Public summary
Seeking a freelance Data Science Engineer for project-based AI opportunities with leading tech companies. The role involves designing and solving complex data science problems using Python and SQL, focusing on real-world business challenges across various industries. Work is part-time and non-permanent, with tasks requiring around 10–20 hours per week when projects are active. Compensation up to $58 per hour, dependent on contribution level and project scope. Strong English proficiency (C1+) required.
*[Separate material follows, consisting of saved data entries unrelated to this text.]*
(** A connect that succeeds and one that fails both come back to the
    operator's directory; the block inside would, on its own, have left the
    process in the directory of the config. *)
Example connect_comes_back :
  let ok := boot Scenario.busy_world "/home/operator" "localhost" 8813 8814 in
  let ko := boot Scenario.calm_world "/home/operator" "localhost" 8813 8814 in
  (fst (connect_to_sumo false ok) = Ok true
   /\ cwd (snd (connect_to_sumo false ok)) = "/home/operator")
  /\ (fst (connect_to_sumo false ko) = Ok false
      /\ cwd (snd (connect_to_sumo false ko)) = "/home/operator")
  /\ cwd (snd (connect_in_config_dir "/srv/dashboard/AddisAbabaSumo" [] ok))
     = "/srv/dashboard/AddisAbabaSumo".
Proof. vm_compute. repeat split. Qed.

(** ** Symbolic execution of small actions *)

(** Unfold the primitives of the monad. *)
Ltac unfold_prims :=
  unfold try_except_class, logger_info, logger_warning, logger_error,
    logger_all, logger, get_bridge, get_thread, thread_is_alive, thread_join,
    sleep, modify_bridge, modify_thread in *;
  unfold try_except, try_finally, bind, ret, raise, gets, modify, query, act,
    command in *.

(** Case analysis on whatever the result still waits on, innermost first. *)
Ltac crunch :=
  repeat (simpl in *;
          match goal with
          | |- context [match ?x with _ => _ end] =>
              lazymatch x with
              | context [match _ with _ => _ end] => fail
              | _ => destruct x eqn:?
              end
          end);
  simpl in *.

(** ** Disconnecting (C7) *)

Section Disconnect.
Context {W : Type} `{External W}.

Lemma disconnect_never_raises (r : Runtime W Bridge) :
  fst (disconnect_from_sumo r) = Ok tt.
Proof.
  destruct r as [w c b ts cs l]; destruct b.
  unfold disconnect_from_sumo, stop_data_updates. unfold_prims.
  crunch; reflexivity.
Qed.

Lemma fixed_disconnect_never_raises (r : Runtime W Fixed.Bridge) :
  fst (Fixed.disconnect_from_sumo r) = Ok tt.
Proof.
  destruct r as [w c b ts cs l]; destruct b.
  unfold Fixed.disconnect_from_sumo, Fixed.stop_data_updates. unfold_prims.
  crunch; reflexivity.
Qed.

End Disconnect.

Section DisconnectClaim.
Context {W : Type} `{External W}.

Lemma disconnect_when_not_connected (r : Runtime W Bridge) :
  connected (bridge r) = false ->
  let r' := snd (disconnect_from_sumo r) in
  world r' = world r /\ issued r' = issued r /\ cwd r' = cwd r
  /\ threads r' = threads r
  /\ bridge r' = set_stop_updates true (bridge r).
Proof.
  destruct r as [w c b ts cs l]; destruct b. simpl. intros ->.
  unfold disconnect_from_sumo, stop_data_updates. unfold_prims.
  crunch; repeat split; reflexivity.
Qed.

Lemma fixed_disconnect_when_not_connected (r : Runtime W Fixed.Bridge) :
  Fixed.connected (bridge r) = false ->
  let r' := snd (Fixed.disconnect_from_sumo r) in
  world r' = world r /\ issued r' = issued r /\ cwd r' = cwd r
  /\ threads r' = threads r
  /\ bridge r' = Fixed.set_stop_updates true (bridge r).
Proof.
  destruct r as [w c b ts cs l]; destruct b. simpl. intros ->.
  unfold Fixed.disconnect_from_sumo, Fixed.stop_data_updates. unfold_prims.
  crunch; repeat split; reflexivity.
Qed.

(** After a disconnect whose [traci.close()] did not raise the bridge is
    not connected. *)
Lemma disconnect_disconnects (r : Runtime W Bridge) :
  (connected (bridge r) = true -> fst (traci_close (world r)) = Ok tt) ->
  connected (bridge (snd (disconnect_from_sumo r))) = false
  /\ stop_updates (bridge (snd (disconnect_from_sumo r))) = true.
Proof.
  destruct r as [w c b ts cs l]; destruct b. simpl. intros Hclose.
  unfold disconnect_from_sumo, stop_data_updates. unfold_prims.
  crunch; try (specialize (Hclose eq_refl); discriminate);
    split; reflexivity.
Qed.

Lemma fixed_disconnect_disconnects (r : Runtime W Fixed.Bridge) :
  (Fixed.connected (bridge r) = true -> fst (traci_close (world r)) = Ok tt) ->
  Fixed.connected (bridge (snd (Fixed.disconnect_from_sumo r))) = false
  /\ Fixed.stop_updates (bridge (snd (Fixed.disconnect_from_sumo r))) = true.
Proof.
  destruct r as [w c b ts cs l]; destruct b. simpl. intros Hclose.
  unfold Fixed.disconnect_from_sumo, Fixed.stop_data_updates. unfold_prims.
  crunch; try (specialize (Hclose eq_refl); discriminate);
    split; reflexivity.
Qed.

End DisconnectClaim.

Section DisconnectTheorem.
Context {W : Type} `{External W}.

Lemma set_stop_updates_again (b : Bridge) :
  stop_updates b = true -> set_stop_updates true b = b.
Proof. destruct b; simpl; intros ->; reflexivity. Qed.

Lemma fixed_set_stop_updates_again (b : Fixed.Bridge) :
  Fixed.stop_updates b = true -> Fixed.set_stop_updates true b = b.
Proof. destruct b; simpl; intros ->; reflexivity. Qed.

Lemma disconnect_twice (r : Runtime W Bridge) :
  (connected (bridge r) = true -> fst (traci_close (world r)) = Ok tt) ->
  same_but_log (snd (disconnect_from_sumo r))
               (snd (disconnect_from_sumo (snd (disconnect_from_sumo r)))).
Proof.
  intros Hclose. destruct (disconnect_disconnects r Hclose) as [Hoff Hstop].
  destruct (disconnect_when_not_connected _ Hoff) as (Hw & Hi & Hc & Ht & Hb).
  rewrite (set_stop_updates_again _ Hstop) in Hb.
  repeat split; assumption.
Qed.

Lemma fixed_disconnect_twice (r : Runtime W Fixed.Bridge) :
  (Fixed.connected (bridge r) = true -> fst (traci_close (world r)) = Ok tt) ->
  same_but_log (snd (Fixed.disconnect_from_sumo r))
    (snd (Fixed.disconnect_from_sumo (snd (Fixed.disconnect_from_sumo r)))).
Proof.
  intros Hclose.
  destruct (fixed_disconnect_disconnects r Hclose) as [Hoff Hstop].
  destruct (fixed_disconnect_when_not_connected _ Hoff)
    as (Hw & Hi & Hc & Ht & Hb).
  rewrite (fixed_set_stop_updates_again _ Hstop) in Hb.
  repeat split; assumption.
Qed.

(** C7, as the code has it.  [disconnect_from_sumo] never raises.  Called
    with [connected = False] (for one, on a bridge that never connected) it
    sends nothing to the engine and leaves the world, the working directory
    and the threads alone; the bridge object is unchanged except that the
    stop flag of the loop is set ([stop_updates = True]).  Whenever its
    [traci.close()] does not raise, calling it a second time changes nothing
    but the log.  The same holds in [sumo_bridge_fixed.py]. *)
Theorem disconnect_safe_and_idempotent :
  (forall r : Runtime W Bridge, fst (disconnect_from_sumo r) = Ok tt)
  /\ (forall r : Runtime W Fixed.Bridge,
        fst (Fixed.disconnect_from_sumo r) = Ok tt)
  /\ (forall r : Runtime W Bridge,
        connected (bridge r) = false ->
        let r' := snd (disconnect_from_sumo r) in
        world r' = world r /\ issued r' = issued r /\ cwd r' = cwd r
        /\ threads r' = threads r
        /\ bridge r' = set_stop_updates true (bridge r))
  /\ (forall r : Runtime W Fixed.Bridge,
        Fixed.connected (bridge r) = false ->
        let r' := snd (Fixed.disconnect_from_sumo r) in
        world r' = world r /\ issued r' = issued r /\ cwd r' = cwd r
        /\ threads r' = threads r
        /\ bridge r' = Fixed.set_stop_updates true (bridge r))
  /\ (forall r : Runtime W Bridge,
        (connected (bridge r) = true ->
         fst (traci_close (world r)) = Ok tt) ->
        same_but_log
          (snd (disconnect_from_sumo r))
          (snd (disconnect_from_sumo (snd (disconnect_from_sumo r)))))
  /\ (forall r : Runtime W Fixed.Bridge,
        (Fixed.connected (bridge r) = true ->
         fst (traci_close (world r)) = Ok tt) ->
        same_but_log
          (snd (Fixed.disconnect_from_sumo r))
          (snd (Fixed.disconnect_from_sumo
                  (snd (Fixed.disconnect_from_sumo r))))).
Proof.
  split; [exact disconnect_never_raises|].
  split; [exact fixed_disconnect_never_raises|].
  split; [exact disconnect_when_not_connected|].
  split; [exact fixed_disconnect_when_not_connected|].
  split; [exact disconnect_twice | exact fixed_disconnect_twice].
Qed.

End DisconnectTheorem.

(** C7 as the specification words it ("leaves the bridge state unchanged")
    fails on a bridge that never connected: the call sets its stop flag. *)
Lemma disconnect_changes_never_connected_bridge :
  connected (bridge Scenario.fresh) = false
  /\ bridge (snd (disconnect_from_sumo Scenario.fresh))
     <> bridge Scenario.fresh
  /\ Fixed.connected (bridge Scenario.fixed_fresh) = false
  /\ bridge (snd (Fixed.disconnect_from_sumo Scenario.fixed_fresh))
     <> bridge Scenario.fixed_fresh.
Proof.
  split; [reflexivity|]. split; [vm_compute; discriminate|].
  split; [reflexivity | vm_compute; discriminate].
Qed.

Lemma disconnect_safe_and_idempotent_witness :
  (connected (bridge Scenario.fresh) = false
   /\ bridge (snd (disconnect_from_sumo Scenario.fresh))
      = set_stop_updates true (bridge Scenario.fresh)
   /\ issued (snd (disconnect_from_sumo Scenario.fresh)) = [])
  /\ ((connected (bridge Scenario.with_process) = true ->
       fst (traci_close (world Scenario.with_process)) = Ok tt)
      /\ same_but_log
           (snd (disconnect_from_sumo Scenario.with_process))
           (snd (disconnect_from_sumo
                   (snd (disconnect_from_sumo Scenario.with_process))))).
Proof.
  pose proof (@disconnect_safe_and_idempotent Sim.World _)
    as (_ & _ & Hoff & _ & Htwice & _).
  assert (Hfresh : connected (bridge Scenario.fresh) = false) by reflexivity.
  assert (Hclose : connected (bridge Scenario.with_process) = true ->
                   fst (traci_close (world Scenario.with_process)) = Ok tt)
    by (intros _; reflexivity).
  split.
  - destruct (Hoff Scenario.fresh Hfresh) as (_ & Hi & _ & _ & Hb).
    split; [exact Hfresh|]. split; [exact Hb | exact Hi].
  - split; [exact Hclose | exact (Htwice Scenario.with_process Hclose)].
Defined.

(** When the first [traci.close()] raises, the exception is caught and
    [connected] stays set; a second disconnect closes the session. *)
Example disconnect_after_refused_close :
  let disconnect := @disconnect_from_sumo _ Flaky.engine in
  let once := snd (disconnect Flaky.refusing_close) in
  let twice := snd (disconnect once) in
  fst (disconnect Flaky.refusing_close) = Ok tt
  /\ (connected (bridge once), errors (log once)) = (true, 1%nat)
  /\ (connected (bridge twice), errors (log twice)) = (false, 1%nat).
Proof. vm_compute. repeat split. Qed.

(** ** Stopping (C5) *)

Lemma errors_app (l l' : list LogEvent) :
  errors (l ++ l') = (errors l + errors l')%nat.
Proof. unfold errors. now rewrite filter_app, length_app. Qed.

(** Close a branch in which an error was logged although none was. *)
Ltac no_error_logged H :=
  exfalso; rewrite ?errors_app in H; cbn in H; lia.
Applicants must submit CVs in English and demonstrate relevant data science and machine learning expertise.
Salary
USD 58.00 - 58.00 hour
Responsibilities
Design original computational data science problems simulating real-world analytical workflows; develop problems requiring Python programming and non-trivial reasoning in data processing, statistical analysis, feature engineering, predictive modeling, and insight extraction; create deterministic problems with reproducible answers; base problems on real business challenges across industries such as telecom, finance, government, e-commerce, and healthcare; design end-to-end data science pipelines including data ingestion, cleaning, exploratory data analysis, modeling, validation, and deployment considerations; incorporate big data processing scenarios requiring scalable computational approaches; verify solutions using Python and standard data science libraries; document problem statements clearly with realistic business contexts and provide verified correct answers.
Qualifications
At least 5 years of hands-on data science experience with proven business impact; portfolio of completed projects and publications showcasing real-world problem-solving; expert proficiency in Python programming for data science (including pandas, numpy, scipy, scikit-learn, statsmodels); expert knowledge of statistical analysis and machine learning algorithms and their practical applications; expertise in SQL and database operations for data manipulation and analysis; experience with generative AI technologies including large language models, retrieval-augmented generation, prompt engineering, and vector databases; understanding of MLOps practices and model deployment workflows; familiarity with modern machine learning frameworks such as TensorFlow, PyTorch, and LangChain; strong written English skills (C1+).